━━ Data records ━━

(* ===== verification/ServiceJournal.v ===== *)
(** * What the service tells whom ([service.rs]): events, audiences, the journal *)

From S2P Require Import Prelude Text Maps Conversation Message Payment Wallet Apps Community EngineTypes EngineCore Search BlobStore Protocol Store ServiceView.

(** ** From engine events to server events *)

Section events.
Variable st : MessagingState.

(** The conversation as the actor sees it, if it is still there. *)
Definition conversation_event (actor_id : ActorId) (server_time_ms : Z) (conversation_id : ConversationId)
    (f : Conversation -> ServerEvent) : option ServerEvent :=
  (fun c => f (project_conversation_for_actor st actor_id c server_time_ms)) <$> st_conversations st !! conversation_id.

Definition message_event (conversation_id : ConversationId) (message_id : MessageId) : option ServerEvent :=
  SE_MessageChanged <$> find_message st conversation_id message_id.

(** The match of [project_event]; [None] where it returns early. *)
Definition server_event_of (actor_id : ActorId) (event : Event) (server_time_ms : Z) : option ServerEvent :=
  match event with
  | ActorUpserted actor => Some (SE_ActorChanged actor)
  | PresenceUpdated id presence => Some (SE_PresenceChanged id presence)
  | ConversationUpserted c =>
      Some (SE_ConversationChanged (project_conversation_for_actor st actor_id c server_time_ms))
  | ConversationInfoUpdated id _ _ | ConversationArchived id _ | ConversationPinned id _
  | ConversationNotificationsUpdated id _ =>
      conversation_event actor_id server_time_ms id SE_ConversationChanged
  | ConversationParticipantUpserted id _ =>
      conversation_event actor_id server_time_ms id (fun c => SE_ConversationParticipantChanged c None)
  | ConversationParticipantRemoved id removed =>
      conversation_event actor_id server_time_ms id (fun c => SE_ConversationParticipantChanged c (Some removed))
  | ConversationMessageRetentionUpdated id retention =>
      Some (SE_ConversationMessageRetentionChanged id (policy_seconds <$> retention_policy retention)
              (retention_revision retention))
  | ConversationMarkedUnread id who marked => Some (SE_MarkedUnreadChanged id who marked)
  | DraftChanged draft => Some (SE_DraftChanged draft)
  | FolderUpserted folder => Some (SE_FolderChanged folder)
  | FolderDeleted id => Some (SE_FolderDeleted id)
  | MessageQueued m => Some (SE_MessageAdded m)
  | MessageAcknowledged id _ m _ | DeliveryStateUpdated id m _ | MessageEdited id m _ _
  | ReactionUpdated id m _ | MessagePinned id m _ | PollVoteChanged id m _ _ => message_event id m
  | MessagesDeleted id ids => Some (SE_MessagesDeleted id ids)
  | ConversationRead id who m => Some (SE_ReadChanged id who m)
  | TopicReadChanged id topic who m => Some (SE_TopicReadChanged id topic who m)
  | TopicDraftChanged draft => Some (SE_TopicDraftChanged draft)
  | InvoiceCreated invoice => Some (SE_InvoiceChanged invoice)
  | OrderUpserted order => Some (SE_OrderChanged order)
  | WalletChanged _ _ => None
  | StoryChanged story => Some (SE_StoryChanged story)
  | StoryDeleted id => Some (SE_StoryDeleted id)
  | CommunityChanged community =>
      Some (SE_CommunityChanged (project_community_for_actor st actor_id community server_time_ms))
  | BotRegistryChanged _ profile execution => Some (SE_BotChanged profile execution)
  | MiniAppInstalled manifest => Some (SE_MiniAppChanged manifest)
  | MiniAppGrantUpdated _ => None
  | MiniAppOpened session => Some (SE_MiniAppOpened session)
  | MiniAppResponded session_id request_id response => Some (SE_MiniAppResult session_id request_id response)
  end.

(** [project_event] *)
Definition project_event (cursor : Z) (actor_id : ActorId) (event : Event) (server_time_ms : Z) :
    option ServerEnvelope :=
  envelope_at cursor server_time_ms <$> server_event_of actor_id event server_time_ms.

(** ** Audiences *)

Definition owner_of (c : Conversation) : gset ActorId :=
  match conv_owner_id c with Some owner => {[ owner ]} | None => ∅ end.

(** [extend_conversation_audience] *)
Definition conversation_audience (c : Conversation) : gset ActorId :=
  list_to_set (participant_actor_id <$> conv_participants c) ∪ owner_of c.

(** A participant that belongs to the community behind the conversation. *)
Definition backed_by_community (c : Conversation) (community : CommunityState) (id : ActorId) : bool :=
  is_conversation_owner c id
  || member_is community id is_current_member
  || (eqb (conv_kind c) Channel && is_subscriber community id).

(** [extend_conversation_id_audience] *)
Definition conversation_id_audience (conversation_id : ConversationId) : gset ActorId :=
  match st_conversations st !! conversation_id with
  | None => ∅
  | Some c =>
      match st_communities st !! conversation_id with
      | None => conversation_audience c
      | Some community =>
          list_to_set (filter (fun id => backed_by_community c community id = true)
            (participant_actor_id <$> conv_participants c))
          ∪ list_to_set (cm_actor_id <$> filter (fun m => is_current_member m = true)
              (btree_values (cs_members community)))
          ∪ (if eqb (conv_kind c) Channel then dom (cs_subscribers community) else ∅)
          ∪ owner_of c
      end
  end.

(** The conversations an actor takes part in. *)
Definition contacts_of (id : ActorId) : gset ActorId :=
  ⋃ (conversation_audience <$> filter (fun c => is_participant c id = true) (btree_values (st_conversations st))).

(** [event_audience], before it is listed. *)
Definition audience_of (initiator : ActorId) (event : ServerEvent) : gset ActorId :=
  match event with
  | SE_ActorChanged actor => {[ initiator ]} ∪ {[ actor_id actor ]} ∪ contacts_of (actor_id actor)
  | SE_PresenceChanged id _ => {[ initiator ]} ∪ {[ id ]} ∪ contacts_of id
  | SE_ConversationChanged c => {[ initiator ]} ∪ conversation_audience c
  | SE_ConversationParticipantChanged c removed =>
      {[ initiator ]} ∪ conversation_audience c
      ∪ match removed with Some id => {[ id ]} | None => ∅ end
  | SE_MarkedUnreadChanged _ who _ => {[ who ]}
  | SE_DraftChanged draft => {[ draft_actor_id draft ]}
  | SE_TopicDraftChanged draft => {[ tdraft_actor_id draft ]}
  | SE_MessageAdded m | SE_MessageChanged m =>
      {[ initiator ]} ∪ conversation_id_audience (msg_conversation_id m)
  | SE_MessagesDeleted id _ => conversation_id_audience id
  | SE_ConversationMessageRetentionChanged id _ _ | SE_ReadChanged id _ _ | SE_TypingChanged id _ _ _ =>
      {[ initiator ]} ∪ conversation_id_audience id
  | SE_TopicReadChanged _ _ who _ => {[ who ]}
  | SE_InvoiceChanged invoice => {[ initiator ]} ∪ conversation_id_audience (inv_conversation_id invoice)
  | SE_OrderChanged order =>
      {[ initiator ]} ∪ {[ order_buyer_id order ]}
      ∪ match st_invoices st !! order_invoice_id order with Some i => {[ inv_seller_id i ]} | None => ∅ end
  | SE_StoryChanged story => {[ initiator ]} ∪ {[ story_owner_id story ]}
  | SE_CommunityChanged community =>
      {[ initiator ]} ∪ conversation_id_audience (cs_conversation_id community)
  | SE_BotChanged profile execution =>
      {[ initiator ]} ∪ match profile with Some p => {[ bot_actor_id p ]} | None => ∅ end
      ∪ match execution with Some e => {[ exec_bot_id e ]} | None => ∅ end
  | SE_BotInvocationRequested invocation =>
      {[ initiator ]} ∪ {[ binv_sender_id invocation ]} ∪ {[ binv_bot_id invocation ]}
      ∪ conversation_id_audience (binv_conversation_id invocation)
  | SE_MiniAppOpened session => {[ initiator ]} ∪ {[ session_actor_id session ]}
  | SE_MiniAppResult session_id _ _ =>
      {[ initiator ]} ∪ match st_mini_app_sessions st !! session_id with
                        | Some session => {[ session_actor_id session ]} | None => ∅ end
  | SE_SyncBatch _ | SE_SearchResults _ _ | SE_FolderChanged _ | SE_FolderDeleted _ | SE_BlobUploadChanged _
  | SE_BlobReady _ | SE_BlobDeleted _ | SE_WalletStatus _ _ | SE_StoryDeleted _ | SE_MiniAppChanged _
  | SE_CommunityMembersPage _ _ _ | SE_CommunityAuditLogPage _ _ _ | SE_Error _ _ _ _ => {[ initiator ]}
  end.

Definition event_audience (initiator : ActorId) (event : ServerEvent) : list ActorId :=
  btree_elements (audience_of initiator event).

(** ** The journal *)

(** A community without what only its administrators may see. *)
Definition public_community (community : CommunityState) : CommunityState :=
  community ⟪ cs_admin_log := [] ⟫
            ⟪ cs_pending_join_requests := ∅ ⟫
            ⟪ cs_topics ::= fmap (fun t => t ⟪ ft_unread_count := 0 ⟫) ⟫
            ⟪ cs_invite_links ::= fmap (fun i => i ⟪ il_token := "" ⟫) ⟫.

Definition public_journal_envelope (response : ServerEnvelope) : ServerEnvelope :=
  match env_event response with
  | SE_CommunityChanged community => response ⟪ env_event := SE_CommunityChanged (public_community community) ⟫
  | _ => response
  end.

Definition is_sync_batch (event : ServerEvent) : bool :=
  match event with SE_SyncBatch _ => true | _ => false end.

(** The entry of a response: a changed community is journalled as it is in the
    state, not as the actor who changed it sees it. *)
Definition journal_envelope_of (response : ServerEnvelope) : ServerEnvelope :=
  match env_event response with
  | SE_CommunityChanged community =>
      public_journal_envelope (response ⟪ env_event := SE_CommunityChanged
        (default community (st_communities st !! cs_conversation_id community)) ⟫)
  | _ => public_journal_envelope response
  end.

Definition journal_entries (initiator : ActorId) (responses : list ServerEnvelope) : list JournalEntry :=
  (fun response => {| je_envelope := journal_envelope_of response;
                      je_audience := event_audience initiator (env_event response) |})
  <$> filter (fun response => negb (is_sync_batch (env_event response)) = true) responses.

Definition project_journal_envelope_for_actor (actor_id : ActorId) (envelope : ServerEnvelope)
    (server_time_ms : Z) : ServerEnvelope :=
  match env_event envelope with
  | SE_CommunityChanged community =>
      envelope ⟪ env_event :=
        SE_CommunityChanged (project_community_for_actor st actor_id community server_time_ms) ⟫
  | _ => public_journal_envelope envelope
  end.

(** What [sync_response] sends of a slice to an actor. *)
Definition addressed_to (actor_id : ActorId) (entry : JournalEntry) : bool :=
  existsb (fun candidate => eqb candidate actor_id) (je_audience entry).

Definition still_typing (server_time_ms : Z) (entry : JournalEntry) : bool :=
  match env_event (je_envelope entry) with
  | SE_TypingChanged _ _ _ (Some expires_at_ms) => server_time_ms <? expires_at_ms
  | _ => true
  end.

Definition deliver_entries (actor_id : ActorId) (server_time_ms : Z) (entries : list JournalEntry) :
    list ServerEnvelope :=
  (fun entry => project_journal_envelope_for_actor actor_id (je_envelope entry) server_time_ms)
  <$> filter (fun entry => still_typing server_time_ms entry = true)
        (filter (fun entry => addressed_to actor_id entry = true) entries).
End events.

━━━

> _What is expected_
Scan the records above for the string "execution", then report every line that contains it.

> _Response to this task_
  | BotRegistryChanged _ profile execution => Some (SE_BotChanged profile execution)
  | SE_BotChanged profile execution =>
      ∪ match execution with Some e => {[ exec_bot_id e ]} | None => ∅ end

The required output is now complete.